Он схватил чашку, но в спешке выплеснул все содержимое на простыню. Фанфан покосился на него, и оба рассмеялись.
— Беда, — сказал Мишель, — смотри только Норетте меня не выдавай! Я мигом все улажу.
И Мишель прикрыл мокрую простыню одеялом. При этом он невзначай дотронулся до ручки Фанфана — маленькой, горячей и потной. «У него в самом деле жар, — подумал он, — бедный Фанфан!» Вся его обида куда-то пропала, и в приливе нежности он погладил братишку по голове.
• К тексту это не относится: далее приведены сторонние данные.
(** * Timestamp authority: verification, issuance handler and certificate maker

    A shallow embedding of the Go sources

    - [pkg/verification] (package [verification]): [VerifyOpts], the policy
      checks and [VerifyTimestampResponse], [CreateTimestampResponse];
    - [pkg/api/timestamp.go] (package [api]): [TimestampResponseHandler];
    - [cmd/certificate_maker/certificate_maker.go] (package [main]):
      [runCreate].

    Calls into other packages (digitorus/timestamp, digitorus/pkcs7, crypto,
    io, certmaker, ...) are not given a body here: a Go function is a tree of
    such calls ([prog]), every call is answered by the environment (a call
    is taken to return, not to panic), and the properties below hold for
    every answer the environment can give. *)

From Stdlib Require Import ZArith String Ascii.
From Stdlib.Strings Require Import Byte.
From stdpp Require Import base decidable option list strings pretty gmap.

Local Open Scope string_scope.
Local Open Scope list_scope.
Local Open Scope Z_scope.

(** ** Go values *)

Module go.

(** [[]byte] *)
Definition bytes := list byte.

#[export] Instance byte_eq_dec : EqDecision byte := Byte.byte_eq_dec.

(** [bytes.Equal] *)
Definition bytes_Equal (a b : bytes) : bool := bool_decide (a = b).

(** The [error] interface.  A nil error is [None] of [option error]. *)
Inductive error : Type :=
| errorString (s : string)
  (* errors.New(s), and fmt.Errorf whose format has no %w *)
| wrapError (msg : string) (err : error)
  (* fmt.Errorf with one %w operand [err]; [msg] is the formatted text *)
| ParseError (s : string)
  (* timestamp.ParseError, a string type *)
| foreignError (type s : string).
  (* any other concrete error type a library hands back *)

#[export] Instance error_eq_dec : EqDecision error.
Proof. solve_decision. Defined.
(** Open stays open until a [close_connection] returns. *)
Lemma run_stays_open (ops : list op) (st : state) :
  is_connection_closed (self st) = false →
  (∀ k, ¬ returned_at CloseConnection ops (run ops st).1 k) →
  is_connection_closed (self (run ops st).2) = false.
Proof.
  revert st. induction ops as [|o ops IH]; intros st Hc Hno; [done|].
  simpl in *.
  assert (Hc' : (∀ v, (call o st).1 = Ret v → o ≠ CloseConnection) →
                is_connection_closed (self (call o st).2) = false).
  { intros Hr. destruct (op_cases o) as [->|[->|[? ?]]].
    - rewrite call_setup_flag. by destruct (call SetupConnection st).1.
    - rewrite call_close_flag. destruct (call CloseConnection st).1 eqn:E; try done.
      by destruct (Hr _ eq_refl).
    - by rewrite call_keeps_flag. }
  destruct (call o st) as [r st'] eqn:Ec. simpl in *.
  destruct r as [v|e|].
  - destruct (run ops st') as [rs st''] eqn:Er. simpl.
    assert (Hst' : is_connection_closed (self st') = false).
    { apply Hc'. intros v' _ ->. apply (Hno 0%nat). split; [done|]. by exists v. }
    specialize (IH st' Hst'). rewrite Er in IH. apply IH.
    intros k [Hk Hv]. apply (Hno (S k)). by split.
  - destruct (run ops st') as [rs st''] eqn:Er. simpl.
    assert (Hst' : is_connection_closed (self st') = false) by (by apply Hc').
    specialize (IH st' Hst'). rewrite Er in IH. apply IH.
    intros k [Hk Hv]. apply (Hno (S k)). by split.
  - simpl. by apply Hc'.
Qed.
Фанфан сразу же поспешил воспользоваться его порывом.
— Расскажи мне что-нибудь, — попросил он жалобным голоском, — какую-нибудь маленькую, совсем маленькую сказку.
— Ладно! Но что же тебе рассказать? Может, про трех медведей?
— Нет, не надо про медведей! Лучше расскажи мне про шоколадный эклер, как в то воскресенье! Ну, скорей рассказывай!
Мишель присел на край постели.
— Шоколадный эклер, — начал он, — продавался раньше в кондитерских, ну, знаешь, в лавках, где торгуют хлебом. Раньше там и пирожными торговали. Они лежали все рядком на железных решеточках, и так много их было, что мы не знали, какое выбрать: ромовую бабу, корзиночку с кремом или слоеное, а еще там продавались пирожки со сливами, с вишней, с клубникой… Но вкуснее всех был эклер с шоколадным кремом.
— Да, да, а какой он был, Мишель, расскажи?